What you should do:
In the data that follows, find the line with "by rewrite !str_app_assoc."; transcribe it, every later line up to the one with "tpl x ∉ used.", and that line as well, exactly and with no others.
Record excerpts below:
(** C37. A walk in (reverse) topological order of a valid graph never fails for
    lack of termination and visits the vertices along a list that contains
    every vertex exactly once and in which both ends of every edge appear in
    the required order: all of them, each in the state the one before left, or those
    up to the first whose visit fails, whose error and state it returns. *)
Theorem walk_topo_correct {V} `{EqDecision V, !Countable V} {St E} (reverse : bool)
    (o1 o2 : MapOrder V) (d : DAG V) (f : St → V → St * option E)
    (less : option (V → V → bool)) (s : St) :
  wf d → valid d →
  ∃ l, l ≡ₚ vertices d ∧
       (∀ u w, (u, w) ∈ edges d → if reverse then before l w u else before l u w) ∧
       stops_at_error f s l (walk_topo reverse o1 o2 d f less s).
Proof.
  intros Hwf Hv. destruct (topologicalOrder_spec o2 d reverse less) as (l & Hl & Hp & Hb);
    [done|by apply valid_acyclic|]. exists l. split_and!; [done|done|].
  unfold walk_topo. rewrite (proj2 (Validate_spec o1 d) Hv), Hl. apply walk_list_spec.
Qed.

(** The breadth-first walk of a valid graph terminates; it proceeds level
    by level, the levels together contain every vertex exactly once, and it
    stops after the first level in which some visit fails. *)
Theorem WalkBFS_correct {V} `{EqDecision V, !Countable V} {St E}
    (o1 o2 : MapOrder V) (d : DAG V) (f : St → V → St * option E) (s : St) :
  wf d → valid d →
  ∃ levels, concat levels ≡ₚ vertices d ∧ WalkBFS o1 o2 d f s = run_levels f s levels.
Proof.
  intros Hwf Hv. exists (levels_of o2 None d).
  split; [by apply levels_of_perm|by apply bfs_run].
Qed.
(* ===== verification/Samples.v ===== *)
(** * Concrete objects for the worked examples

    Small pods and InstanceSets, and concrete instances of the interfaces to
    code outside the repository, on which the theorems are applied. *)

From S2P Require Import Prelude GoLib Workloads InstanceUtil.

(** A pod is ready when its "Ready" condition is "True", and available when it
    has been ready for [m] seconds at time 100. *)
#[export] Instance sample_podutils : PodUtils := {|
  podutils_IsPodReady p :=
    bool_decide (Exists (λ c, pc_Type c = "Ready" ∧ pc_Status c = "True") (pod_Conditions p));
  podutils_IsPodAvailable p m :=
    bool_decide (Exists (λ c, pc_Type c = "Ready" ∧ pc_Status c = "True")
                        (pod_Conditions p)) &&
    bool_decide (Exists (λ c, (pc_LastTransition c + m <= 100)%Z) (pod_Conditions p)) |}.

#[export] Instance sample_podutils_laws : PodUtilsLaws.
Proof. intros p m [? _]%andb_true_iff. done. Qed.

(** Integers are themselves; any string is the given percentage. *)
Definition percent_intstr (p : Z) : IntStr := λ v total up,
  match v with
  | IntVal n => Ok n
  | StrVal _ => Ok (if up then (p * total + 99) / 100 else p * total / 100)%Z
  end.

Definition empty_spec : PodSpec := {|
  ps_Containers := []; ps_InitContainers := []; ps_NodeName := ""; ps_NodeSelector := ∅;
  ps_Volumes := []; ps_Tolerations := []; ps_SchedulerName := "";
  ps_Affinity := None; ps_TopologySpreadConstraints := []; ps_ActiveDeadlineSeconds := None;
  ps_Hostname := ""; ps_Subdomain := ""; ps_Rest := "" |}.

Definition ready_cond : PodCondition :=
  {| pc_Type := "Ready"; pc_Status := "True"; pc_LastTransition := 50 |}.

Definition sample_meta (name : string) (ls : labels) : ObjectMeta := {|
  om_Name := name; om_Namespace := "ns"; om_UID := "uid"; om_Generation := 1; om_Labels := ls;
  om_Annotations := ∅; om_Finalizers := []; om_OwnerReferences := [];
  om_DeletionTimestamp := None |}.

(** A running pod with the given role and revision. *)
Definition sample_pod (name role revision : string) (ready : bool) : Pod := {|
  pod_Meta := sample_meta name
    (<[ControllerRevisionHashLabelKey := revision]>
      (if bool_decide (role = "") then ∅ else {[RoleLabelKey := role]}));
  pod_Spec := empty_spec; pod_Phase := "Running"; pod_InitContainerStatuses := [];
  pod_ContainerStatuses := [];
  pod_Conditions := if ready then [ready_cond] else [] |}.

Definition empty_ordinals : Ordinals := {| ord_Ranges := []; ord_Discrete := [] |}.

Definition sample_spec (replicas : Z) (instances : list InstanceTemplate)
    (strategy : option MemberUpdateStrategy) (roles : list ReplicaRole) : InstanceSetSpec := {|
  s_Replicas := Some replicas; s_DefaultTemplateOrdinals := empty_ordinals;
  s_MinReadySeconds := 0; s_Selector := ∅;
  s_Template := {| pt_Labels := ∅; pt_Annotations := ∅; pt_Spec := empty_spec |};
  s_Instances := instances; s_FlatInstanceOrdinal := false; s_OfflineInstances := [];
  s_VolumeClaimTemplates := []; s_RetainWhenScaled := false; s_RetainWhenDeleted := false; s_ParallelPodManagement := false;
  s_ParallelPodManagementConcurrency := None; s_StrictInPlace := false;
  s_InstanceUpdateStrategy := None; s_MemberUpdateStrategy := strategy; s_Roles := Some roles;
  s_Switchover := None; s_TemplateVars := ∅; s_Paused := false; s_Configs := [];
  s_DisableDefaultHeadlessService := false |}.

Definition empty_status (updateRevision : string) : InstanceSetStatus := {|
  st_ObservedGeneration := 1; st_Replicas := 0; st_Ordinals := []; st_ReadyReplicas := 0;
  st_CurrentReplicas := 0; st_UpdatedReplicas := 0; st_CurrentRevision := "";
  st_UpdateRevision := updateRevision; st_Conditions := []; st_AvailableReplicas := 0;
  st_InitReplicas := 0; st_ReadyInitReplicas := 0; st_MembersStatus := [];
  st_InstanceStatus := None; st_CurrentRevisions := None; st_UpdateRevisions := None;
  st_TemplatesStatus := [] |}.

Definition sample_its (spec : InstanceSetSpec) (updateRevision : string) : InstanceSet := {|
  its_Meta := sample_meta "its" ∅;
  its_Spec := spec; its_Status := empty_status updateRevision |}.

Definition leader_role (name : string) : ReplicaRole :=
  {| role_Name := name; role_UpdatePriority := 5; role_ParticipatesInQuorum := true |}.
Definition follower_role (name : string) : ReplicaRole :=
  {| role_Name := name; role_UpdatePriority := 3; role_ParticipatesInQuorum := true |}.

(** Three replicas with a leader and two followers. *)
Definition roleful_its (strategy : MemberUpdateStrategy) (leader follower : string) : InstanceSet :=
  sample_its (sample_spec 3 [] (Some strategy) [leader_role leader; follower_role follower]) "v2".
End of Record excerpts.
Record excerpts below:
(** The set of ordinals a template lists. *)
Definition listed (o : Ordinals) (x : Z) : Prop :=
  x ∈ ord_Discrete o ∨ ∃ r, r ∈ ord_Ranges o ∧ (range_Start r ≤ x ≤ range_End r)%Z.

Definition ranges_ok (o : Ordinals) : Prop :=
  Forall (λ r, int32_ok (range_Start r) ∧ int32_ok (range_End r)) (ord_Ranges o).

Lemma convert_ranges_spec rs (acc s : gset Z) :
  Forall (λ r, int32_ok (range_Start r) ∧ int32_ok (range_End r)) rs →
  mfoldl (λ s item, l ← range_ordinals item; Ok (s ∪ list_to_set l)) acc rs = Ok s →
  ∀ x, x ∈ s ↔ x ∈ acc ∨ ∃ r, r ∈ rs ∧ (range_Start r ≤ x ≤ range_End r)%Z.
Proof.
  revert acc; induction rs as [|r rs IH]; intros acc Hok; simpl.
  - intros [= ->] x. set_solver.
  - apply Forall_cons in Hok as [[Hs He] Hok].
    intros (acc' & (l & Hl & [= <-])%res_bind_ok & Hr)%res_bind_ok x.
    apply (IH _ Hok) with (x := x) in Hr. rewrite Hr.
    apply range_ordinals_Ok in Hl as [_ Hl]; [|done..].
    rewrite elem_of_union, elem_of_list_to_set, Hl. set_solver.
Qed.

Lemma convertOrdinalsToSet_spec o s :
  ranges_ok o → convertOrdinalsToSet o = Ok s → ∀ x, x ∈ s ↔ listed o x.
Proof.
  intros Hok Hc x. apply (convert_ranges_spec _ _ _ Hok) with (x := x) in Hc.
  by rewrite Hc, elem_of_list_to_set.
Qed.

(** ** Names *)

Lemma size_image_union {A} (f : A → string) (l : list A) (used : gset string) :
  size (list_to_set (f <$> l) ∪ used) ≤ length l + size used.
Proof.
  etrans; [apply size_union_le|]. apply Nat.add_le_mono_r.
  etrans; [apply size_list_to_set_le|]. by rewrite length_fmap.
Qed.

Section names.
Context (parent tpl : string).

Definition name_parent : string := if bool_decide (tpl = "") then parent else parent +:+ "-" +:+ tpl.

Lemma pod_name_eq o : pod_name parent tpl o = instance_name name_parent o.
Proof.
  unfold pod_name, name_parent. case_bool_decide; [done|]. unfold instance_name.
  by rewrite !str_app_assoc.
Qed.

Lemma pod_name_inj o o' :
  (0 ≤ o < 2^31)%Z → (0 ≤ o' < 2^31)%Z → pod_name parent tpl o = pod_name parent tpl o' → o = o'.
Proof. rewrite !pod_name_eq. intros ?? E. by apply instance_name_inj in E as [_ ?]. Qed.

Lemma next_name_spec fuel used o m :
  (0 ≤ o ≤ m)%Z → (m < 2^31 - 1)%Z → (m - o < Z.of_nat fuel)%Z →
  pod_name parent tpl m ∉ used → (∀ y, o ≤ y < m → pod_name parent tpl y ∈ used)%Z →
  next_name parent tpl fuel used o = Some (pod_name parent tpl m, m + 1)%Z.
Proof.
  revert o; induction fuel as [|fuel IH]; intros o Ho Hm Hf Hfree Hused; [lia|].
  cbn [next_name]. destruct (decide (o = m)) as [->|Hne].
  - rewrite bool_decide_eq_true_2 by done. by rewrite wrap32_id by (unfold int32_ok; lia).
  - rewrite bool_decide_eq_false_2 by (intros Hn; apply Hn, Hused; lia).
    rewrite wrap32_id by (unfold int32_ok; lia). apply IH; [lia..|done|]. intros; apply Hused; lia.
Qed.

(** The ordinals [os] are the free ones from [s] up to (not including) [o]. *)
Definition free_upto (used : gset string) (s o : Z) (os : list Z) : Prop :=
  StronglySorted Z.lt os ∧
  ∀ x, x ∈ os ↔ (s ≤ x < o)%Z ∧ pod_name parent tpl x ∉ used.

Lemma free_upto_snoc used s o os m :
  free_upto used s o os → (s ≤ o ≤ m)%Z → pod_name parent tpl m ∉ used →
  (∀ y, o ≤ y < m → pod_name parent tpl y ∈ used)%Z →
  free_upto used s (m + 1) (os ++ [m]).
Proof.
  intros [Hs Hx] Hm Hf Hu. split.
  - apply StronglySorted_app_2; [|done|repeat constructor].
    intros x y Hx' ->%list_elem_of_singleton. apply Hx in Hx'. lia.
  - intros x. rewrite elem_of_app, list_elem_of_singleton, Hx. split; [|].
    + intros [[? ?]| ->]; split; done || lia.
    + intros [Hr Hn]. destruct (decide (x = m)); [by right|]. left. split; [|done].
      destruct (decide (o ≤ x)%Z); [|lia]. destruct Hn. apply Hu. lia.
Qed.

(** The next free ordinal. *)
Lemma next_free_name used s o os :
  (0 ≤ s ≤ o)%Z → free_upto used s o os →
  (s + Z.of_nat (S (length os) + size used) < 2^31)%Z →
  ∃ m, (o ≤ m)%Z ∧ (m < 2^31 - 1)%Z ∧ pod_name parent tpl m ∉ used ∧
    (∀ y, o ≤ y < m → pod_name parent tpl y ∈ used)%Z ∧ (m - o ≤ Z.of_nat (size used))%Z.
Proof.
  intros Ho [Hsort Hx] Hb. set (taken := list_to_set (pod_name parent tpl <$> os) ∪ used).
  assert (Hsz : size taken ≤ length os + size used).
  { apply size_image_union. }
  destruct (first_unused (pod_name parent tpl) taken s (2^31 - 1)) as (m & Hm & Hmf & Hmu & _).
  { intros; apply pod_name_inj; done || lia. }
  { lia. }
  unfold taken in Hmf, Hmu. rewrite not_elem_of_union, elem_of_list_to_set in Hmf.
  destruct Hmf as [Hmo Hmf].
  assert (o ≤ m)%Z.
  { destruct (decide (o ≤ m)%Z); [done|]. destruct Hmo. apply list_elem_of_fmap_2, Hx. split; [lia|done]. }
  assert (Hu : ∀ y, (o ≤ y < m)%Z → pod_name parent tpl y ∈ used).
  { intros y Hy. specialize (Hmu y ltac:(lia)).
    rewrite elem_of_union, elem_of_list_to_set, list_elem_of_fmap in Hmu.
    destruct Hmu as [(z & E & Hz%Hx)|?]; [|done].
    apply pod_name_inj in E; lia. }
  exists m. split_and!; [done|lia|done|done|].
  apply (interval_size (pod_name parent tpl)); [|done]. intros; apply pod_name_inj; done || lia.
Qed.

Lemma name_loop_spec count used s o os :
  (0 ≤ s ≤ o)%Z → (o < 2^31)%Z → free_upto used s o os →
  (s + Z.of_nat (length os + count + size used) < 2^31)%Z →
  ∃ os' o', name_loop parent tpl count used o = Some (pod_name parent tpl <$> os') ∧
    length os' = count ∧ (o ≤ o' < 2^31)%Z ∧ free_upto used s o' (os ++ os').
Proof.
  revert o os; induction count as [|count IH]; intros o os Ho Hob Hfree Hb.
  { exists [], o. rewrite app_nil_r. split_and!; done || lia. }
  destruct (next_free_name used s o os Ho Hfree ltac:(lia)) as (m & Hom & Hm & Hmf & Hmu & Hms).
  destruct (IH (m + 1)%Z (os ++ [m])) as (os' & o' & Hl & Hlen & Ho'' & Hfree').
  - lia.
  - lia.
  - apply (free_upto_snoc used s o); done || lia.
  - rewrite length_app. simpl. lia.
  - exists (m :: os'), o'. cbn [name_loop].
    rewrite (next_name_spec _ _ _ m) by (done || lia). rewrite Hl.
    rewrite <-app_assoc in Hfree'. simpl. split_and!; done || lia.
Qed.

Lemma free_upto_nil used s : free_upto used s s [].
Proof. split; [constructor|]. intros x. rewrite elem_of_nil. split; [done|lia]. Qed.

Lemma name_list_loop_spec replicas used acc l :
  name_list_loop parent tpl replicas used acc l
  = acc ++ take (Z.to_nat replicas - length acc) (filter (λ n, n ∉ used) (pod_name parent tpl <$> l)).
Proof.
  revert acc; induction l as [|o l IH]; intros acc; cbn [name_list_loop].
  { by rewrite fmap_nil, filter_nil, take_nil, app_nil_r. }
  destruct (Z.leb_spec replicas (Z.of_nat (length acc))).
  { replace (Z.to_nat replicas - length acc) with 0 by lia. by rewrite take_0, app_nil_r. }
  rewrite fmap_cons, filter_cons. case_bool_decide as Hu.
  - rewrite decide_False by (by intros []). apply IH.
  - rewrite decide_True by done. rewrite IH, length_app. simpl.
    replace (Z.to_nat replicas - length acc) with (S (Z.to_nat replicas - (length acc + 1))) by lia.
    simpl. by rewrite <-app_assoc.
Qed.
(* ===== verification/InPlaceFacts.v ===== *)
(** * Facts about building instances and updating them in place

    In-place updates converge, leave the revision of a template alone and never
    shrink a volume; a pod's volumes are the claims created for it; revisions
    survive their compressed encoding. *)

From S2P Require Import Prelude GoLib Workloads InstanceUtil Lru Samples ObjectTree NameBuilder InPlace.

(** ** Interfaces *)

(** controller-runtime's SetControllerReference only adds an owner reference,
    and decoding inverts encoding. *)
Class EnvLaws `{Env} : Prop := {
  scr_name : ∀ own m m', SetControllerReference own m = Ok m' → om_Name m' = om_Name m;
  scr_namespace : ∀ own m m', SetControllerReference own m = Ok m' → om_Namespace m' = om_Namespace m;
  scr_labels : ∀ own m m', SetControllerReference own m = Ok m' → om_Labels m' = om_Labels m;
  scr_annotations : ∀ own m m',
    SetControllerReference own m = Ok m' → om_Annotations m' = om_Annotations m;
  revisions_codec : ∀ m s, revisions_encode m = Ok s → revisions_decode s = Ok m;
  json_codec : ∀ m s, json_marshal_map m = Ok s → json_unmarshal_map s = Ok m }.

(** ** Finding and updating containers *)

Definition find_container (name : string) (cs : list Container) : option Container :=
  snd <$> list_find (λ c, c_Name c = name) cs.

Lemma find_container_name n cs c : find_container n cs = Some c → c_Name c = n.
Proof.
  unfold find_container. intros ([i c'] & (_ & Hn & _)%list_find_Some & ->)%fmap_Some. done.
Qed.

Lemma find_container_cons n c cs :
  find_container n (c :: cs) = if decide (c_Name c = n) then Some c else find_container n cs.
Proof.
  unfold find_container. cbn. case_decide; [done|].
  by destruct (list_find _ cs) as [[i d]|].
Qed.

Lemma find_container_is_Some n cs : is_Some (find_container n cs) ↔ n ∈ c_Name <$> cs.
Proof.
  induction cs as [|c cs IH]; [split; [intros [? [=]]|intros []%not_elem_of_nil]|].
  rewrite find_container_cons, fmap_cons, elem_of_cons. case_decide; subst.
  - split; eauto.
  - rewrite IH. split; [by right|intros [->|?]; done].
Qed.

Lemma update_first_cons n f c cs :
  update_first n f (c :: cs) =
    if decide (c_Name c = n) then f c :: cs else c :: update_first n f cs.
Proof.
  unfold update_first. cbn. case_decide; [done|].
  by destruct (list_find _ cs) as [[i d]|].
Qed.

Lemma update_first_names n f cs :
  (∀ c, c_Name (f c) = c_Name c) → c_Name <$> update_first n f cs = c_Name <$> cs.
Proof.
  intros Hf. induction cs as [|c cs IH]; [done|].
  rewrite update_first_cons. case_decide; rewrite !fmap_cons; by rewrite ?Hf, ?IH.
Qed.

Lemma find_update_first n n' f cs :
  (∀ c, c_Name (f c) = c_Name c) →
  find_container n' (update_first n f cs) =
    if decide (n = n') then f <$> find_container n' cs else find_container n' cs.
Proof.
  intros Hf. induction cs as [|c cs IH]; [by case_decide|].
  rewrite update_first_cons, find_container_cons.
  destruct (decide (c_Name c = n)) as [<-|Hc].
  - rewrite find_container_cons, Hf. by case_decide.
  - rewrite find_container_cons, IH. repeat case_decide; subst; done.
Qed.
End of Record excerpts.
Answer space:
  by rewrite !str_app_assoc.
Qed.

Lemma pod_name_inj o o' :
  (0 ≤ o < 2^31)%Z → (0 ≤ o' < 2^31)%Z → pod_name parent tpl o = pod_name parent tpl o' → o = o'.
Proof. rewrite !pod_name_eq. intros ?? E. by apply instance_name_inj in E as [_ ?]. Qed.

Lemma next_name_spec fuel used o m :
  (0 ≤ o ≤ m)%Z → (m < 2^31 - 1)%Z → (m - o < Z.of_nat fuel)%Z →
  pod_name parent tpl m ∉ used → (∀ y, o ≤ y < m → pod_name parent tpl y ∈ used)%Z →
  next_name parent tpl fuel used o = Some (pod_name parent tpl m, m + 1)%Z.
Proof.
  revert o; induction fuel as [|fuel IH]; intros o Ho Hm Hf Hfree Hused; [lia|].
  cbn [next_name]. destruct (decide (o = m)) as [->|Hne].
  - rewrite bool_decide_eq_true_2 by done. by rewrite wrap32_id by (unfold int32_ok; lia).
  - rewrite bool_decide_eq_false_2 by (intros Hn; apply Hn, Hused; lia).
    rewrite wrap32_id by (unfold int32_ok; lia). apply IH; [lia..|done|]. intros; apply Hused; lia.
Qed.

(** The ordinals [os] are the free ones from [s] up to (not including) [o]. *)
Definition free_upto (used : gset string) (s o : Z) (os : list Z) : Prop :=
  StronglySorted Z.lt os ∧
  ∀ x, x ∈ os ↔ (s ≤ x < o)%Z ∧ pod_name parent tpl x ∉ used.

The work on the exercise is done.